OPeNDAP authentication

I just read this interesting article about authentication and APIs. The author recommends not using HTTP Basic authentication for APIs, since it can be easily eavesdropped, and suggests that if you want to use HTTP instead of HTTPS there's a good compromise between security and implementation called HMAC-SHA:

"Essentially the request is hashed with as shared secret as a key, a nice side effect of this is you can add in the time of the request as a parameter, thereby sending a different signature each time, making it possible to expire keys, and prevent replay attacks."

Lately I've been thinking again about authentication for OPeNDAP clients, and how would it be possible to secure access to private datasets at Marinexplore. One problem here is that there are many different implementations of OPeNDAP clients (like R, Matlab, or Ferret), over which we have no control. These applications use libraries like libdap to handle the connection, and usually the only way of authenticating is by adding the credentials to the URL in the form http://{username}:{password}@example.com/dataset.

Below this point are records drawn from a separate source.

Lemma invokeContractWrite_safe d0 fee :
  (0 < servers)%nat -> d0 <> Open_ -> Safe d0 (invokeContractWrite servers fee) attemptDoubt.
Proof.
  intros Hs Hd. unfold invokeContractWrite.
  eapply safe_bind; [by apply withRpc_keeps | by intros [] d -> | intros u d ->].
  eapply safe_bind; [by apply withRpc_keeps | by intros [] d -> | intros [e|] d ->]; [by apply safe_raise|].
  eapply safe_bind; [by apply sendLoop_doubt | by intros [] d -> | intros hash d _]. unfold confirm.
  eapply safe_bind; [by apply getTx_doubt | by intros [] d' -> | intros first d' Hd'].
  eapply safe_bind; [by apply pollLoop_doubt | by intros [] d2 -> | intros [| |] d2 ->].
  - by apply safe_pure.
  - by apply safe_raise.
  - by apply safe_raise.
Qed.

Lemma retryLoop_safe options budget : (0 < servers)%nat -> forall n lastError d0, d0 <> Open_ ->
  Safe d0 (retryLoop servers budget n options lastError) (fun _ _ => True).
Proof.
  intros Hs. induction budget as [|budget IH]; intros n lastError d0 Hd0; simpl; [by apply safe_pure|].
  eapply (safe_bind _ _ _ (fun r d => match r with inr (inl (Thrown _)) => d <> Open_ | _ => True end)).
  - intros s h. pose proof (invokeContractWrite_safe d0 (inclusionFeeOf options n) Hs Hd0 s h) as Hi.
    unfold attempt. destruct (invokeContractWrite _ _ _ _) as [[r s'] new].
    destruct Hi as [H1 H2]. split; [done|]. by destruct r as [[]|].
  - done.
  - intros [[hash|message]|result] d Hd; [| |by apply safe_pure].
    + eapply (safe_bind _ _ _ (fun r d => match r with inr true => d = Settled | _ => True end)).
      * intros s h. unfold stillNeeded. destruct (hasRecheck options); [|done].
        simpl. destruct (rpc_recheck h) as [e|[]]; (split; [split|]; done).
      * done.
      * intros [] d' Hd'; simpl; [|by apply safe_pure]. subst d'.
        destruct (budget =? 0)%nat; [by apply safe_pure | by apply IH].
    + destruct (isNonRetryableContractError message); [by apply safe_pure | by apply IH].
Qed.

Lemma sendsSafe_at h d pre c post :
  sendsSafe h d (pre ++ c :: post) -> isSend c = true -> doubtFrom h d pre <> Open_.
Proof.
  revert h d. induction pre as [|x pre IH]; intros h d; cbn; [by intros [Hc _]|]. intros [_ Hs]. by apply IH.
Qed.

Lemma doubtFrom_read h d new :
  (forall h s hash, exists status, rpc_get h s hash = Ok status) -> d <> Unread -> doubtFrom h d new <> Unread.
Proof.
  intros Hget. revert h d. induction new as [|c new IH]; intros h d Hd; cbn; [done|]. apply IH.
  destruct c as [s [| |fee|hash|]|]; cbn; try done.
  - by destruct (rpc_send h s fee) as [|[]].
  - destruct (Hget h s hash) as [st ->]. by destruct st.
  - by destruct (rpc_recheck h) as [|[]].
Qed.


(** *** Bounds *)

Definition sends (new : list Call) : nat := length (bfilter isSend new).

Definition feeOk (c : Call) : Prop :=
  match c with Request _ (SendTx fee) => BASE_INCLUSION_FEE <= fee <= MAX_INCLUSION_FEE | _ => True end.

(** [m] sends at most [k] transactions, all with a fee in bounds. *)
Definition Costs {A} (k : nat) (m : Sub A) : Prop := forall s h,
  (sends (m s h).2 <= k)%nat /\ Forall feeOk (m s h).2.

Lemma costs_pure {A} (a : A) : Costs 0 (pure a).
Proof. split; [done | constructor]. Qed.
Lemma costs_raise {A} e : Costs 0 (raise (A := A) e).
Proof. split; [done | constructor]. Qed.

Lemma costs_weaken {A} k k' (m : Sub A) : Costs k m -> (k <= k')%nat -> Costs k' m.
Proof. intros Hm Hk s h. destruct (Hm s h). split; [lia | done]. Qed.

Lemma costs_bind {A B} k1 k2 (m : Sub A) (f : A -> Sub B) :
  Costs k1 m -> (forall a, Costs k2 (f a)) -> Costs (k1 + k2) (m ≫= f).
Proof.
  intros Hm Hf s h. specialize (Hm s h). unfold mbind, Sub_bind.
  destruct (m s h) as [[[e|a] s1] n1]; simpl in Hm; [simpl; split; [lia | tauto]|].
  specialize (Hf a s1 (h ++ n1)). destruct (f a s1 (h ++ n1)) as [[r s2] n2].
  unfold sends in *. simpl in *. rewrite bfilter_app, length_app.
  split; [lia | apply Forall_app; tauto].
Qed.

Lemma costs_withRpc {A} op (answer : list Call -> nat -> Result A) :
  feeOk (Request 0 op) ->
  Costs (if isSend (Request 0 op) then servers else 0) (withRpc servers op answer).
Proof.
  intros Hop. unfold withRpc.
  assert (forall budget e, Costs (if isSend (Request 0 op) then budget else 0)
    (withRpcLoop servers budget op answer e)) as Hgen; [|apply Hgen].
  induction budget as [|budget IH]; intros e s h; simpl.
  { split; [apply Nat.le_0_l | constructor]. }
  assert ((sends [Request s op] <= if isSend (Request 0 op) then 1 else 0)%nat
          /\ Forall feeOk [Request s op]) as [H1 H2].
  { split; [by destruct op|]. constructor; [by destruct op | constructor]. }
  destruct (answer h s) as [e'|a]; [destruct (_ || _)|].
  1, 3: split; [etrans; [exact H1|]; destruct op; simpl; lia | exact H2].
  specialize (IH e' (S s mod servers)%nat (h ++ [Request s op])).
  destruct (withRpcLoop _ _ _ _ _ _ _) as [[r s'] n]. simpl in IH. destruct IH as [IH1 IH2].
  split; [|constructor; [by inversion H2 | done]].
  unfold sends in *. simpl. destruct op; simpl in *; lia.
Qed.

Lemma costs_request {A} op (answer : list Call -> nat -> Result A) :
  isSend (Request 0 op) = false -> Costs 0 (withRpc servers op answer).
Proof.
  intros Hop. pose proof (costs_withRpc op answer) as Hc. rewrite Hop in Hc. apply Hc. by destruct op.
Qed.

Lemma costs_poll hash budget : forall status, Costs 0 (pollLoop servers budget hash status).
Proof.
  induction budget as [|budget IH]; intros []; simpl; try apply costs_pure.
  apply (costs_bind 0 0); [by apply costs_request | done].
Qed.

Lemma costs_sendLoop fee budget : BASE_INCLUSION_FEE <= fee <= MAX_INCLUSION_FEE ->
  Costs (budget * servers) (sendLoop servers budget fee).
Proof.
  intros Hfee. induction budget as [|budget IH]; simpl; [apply costs_raise|].
  apply costs_bind; [by apply (costs_withRpc (SendTx fee))|].
  intros [hash| |detail|name];
    [eapply costs_weaken; [apply costs_pure | lia] | | eapply costs_weaken; [apply costs_raise | lia]..].
  apply (costs_bind 0); [by apply costs_request | intros _].
  apply (costs_bind 0); [by apply costs_request | intros [e|]]; [|exact IH].
  eapply costs_weaken; [apply costs_raise | lia].
Qed.

Lemma costs_write fee : BASE_INCLUSION_FEE <= fee <= MAX_INCLUSION_FEE ->
  Costs (SEND_ATTEMPTS * servers) (invokeContractWrite servers fee).
Proof.
  intros Hfee. unfold invokeContractWrite.
  apply (costs_bind 0 (SEND_ATTEMPTS * servers)); [by apply costs_request | intros _].
  apply (costs_bind 0 (SEND_ATTEMPTS * servers)); [by apply costs_request | intros [e|]];
    [eapply costs_weaken; [apply costs_raise | lia]|].
  apply (costs_weaken (SEND_ATTEMPTS * servers + 0)); [|lia].
  apply costs_bind; [by apply costs_sendLoop|]. intros hash. unfold confirm.
  apply (costs_bind 0 0); [by apply costs_request | intros first].
  apply (costs_bind 0 0); [apply costs_poll | intros [| |]]; [apply costs_pure | apply costs_raise..].
Qed.

Lemma inclusionFeeOf_bounds options n :
  1 <= n -> BASE_INCLUSION_FEE <= inclusionFeeOf options n <= MAX_INCLUSION_FEE.
Proof.
  intros Hn. unfold inclusionFeeOf, BASE_INCLUSION_FEE, MAX_INCLUSION_FEE.
  destruct (escalateFees options); [|lia].
  assert (0 < 2 ^ (n - 1)) by (apply Z.pow_pos_nonneg; lia). lia.
Qed.

Lemma costs_retry options budget : forall n lastError, 1 <= n ->
  Costs (budget * (SEND_ATTEMPTS * servers)) (retryLoop servers budget n options lastError).
Proof.
  induction budget as [|budget IH]; intros n lastError Hn; [apply costs_pure|].
  cbn [retryLoop Nat.mul]. apply costs_bind.
  - intros s h. pose proof (costs_write _ (inclusionFeeOf_bounds options n Hn) s h) as Hw.
    unfold attempt. by destruct (invokeContractWrite _ _ _ _) as [[r s'] new].
  - assert (forall r, Costs (budget * (SEND_ATTEMPTS * servers)) (pure r : Sub ExecutionResult))
      as Hpure by (intros r; eapply costs_weaken; [apply costs_pure | lia]).
    intros [[hash|message]|result]; [| |apply Hpure].
    + apply (costs_bind 0).
      * intros s h. unfold stillNeeded. destruct (hasRecheck options); simpl;
          (split; [done | repeat constructor]).
      * intros needed. destruct (_ || _); [apply Hpure | apply IH; lia].
    + destruct (isNonRetryableContractError message); [apply Hpure | apply IH; lia].
Qed.

(** Submitting is bounded in number and in price. Whatever the network
    answers, one call of the retry policy sends at most three transactions
    per attempt and endpoint, and none with an inclusion fee below the base
    fee or above the cap. *)
Theorem submission_is_bounded options s h :
  let new := (invokeContractWriteWithRetry servers options s h).2 in
  (sends new <= maxRetries options * (SEND_ATTEMPTS * servers))%nat /\ Forall feeOk new.
Proof. apply (costs_retry options (maxRetries options) 1 None). lia. Qed.
End submit_facts.

(** ** An unread confirmation *)

(** Submissions are accepted, but the status can never be read. *)
Definition deafRpc : Rpc := {|
  rpc_account := fun _ _ => Ok ();
  rpc_simulate := fun _ _ _ => Ok None;
  rpc_send := fun _ _ _ => Ok (PENDING "tx");
  rpc_get := fun _ _ _ => Err "fetch failed";
  rpc_recheck := fun _ => Ok false |}.

Definition liquidateOptions : WriteOptions :=
  {| escalateFees := true; maxRetries := MAX_RETRIES; hasRecheck := true |}.

(** The policy covers only what the polling window saw. When the read of
      the status itself fails, the accepted transaction is taken for a failed
      attempt: the liquidation is sent again, three times in all, without the
      re-check its caller provides being consulted, though that re-check would
      have said that nothing is left to do. *)
Theorem unread_confirmation_resubmits :
  let new := (invokeContractWriteWithRetry (R := deafRpc) 1 liquidateOptions 0%nat []).2 in
  sends new = 3%nat /\ (Recheck ∉ new) /\ forall h, rpc_recheck (Rpc := deafRpc) h = Ok false.
Proof.
  split; [reflexivity|]. split; [|done].
  intros Hin. vm_compute in Hin. repeat (apply elem_of_cons in Hin as [Hin|Hin]; [done|]).
  by apply elem_of_nil in Hin.
Qed.

(** ** Witness *)

(** Nothing is ever found, and the re-check says to go on. *)
Definition doubtfulRpc : Rpc := {|
  rpc_account := fun _ _ => Ok ();
  rpc_simulate := fun _ _ _ => Ok None;
  rpc_send := fun _ _ _ => Ok (PENDING "tx");
  rpc_get := fun _ _ _ => Ok NOT_FOUND;
  rpc_recheck := fun _ => Ok true |}.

There are two reasons why I don't like this solution. First, if the server supports only HTTP Basic the credentials will be sent unencrypted without any warning, and the only way to know if HTTP Digest is supported is by checking the server headers -- not something most users would do. But more importantly, since we don't know the user's password it's not possible to display a URL that can be copied and pasted for OPeNDAP access. Instead, we need to show the URL and instruct the user to insert his password, which he likely forgot.

The solution we use is to create for each user an OPeNDAP token that is included in the dataset URL path. This allows the URL to be copied and pasted, and allows the URL to be shared between users. And if the URL falls into wrong hands it's possible to revoke the OPeNDAP token and get a new one. An important detail is that the token has to be in the URL path, not in the query string, since you can not specify additional parameters in the URL in most clients (Pydap is an exception).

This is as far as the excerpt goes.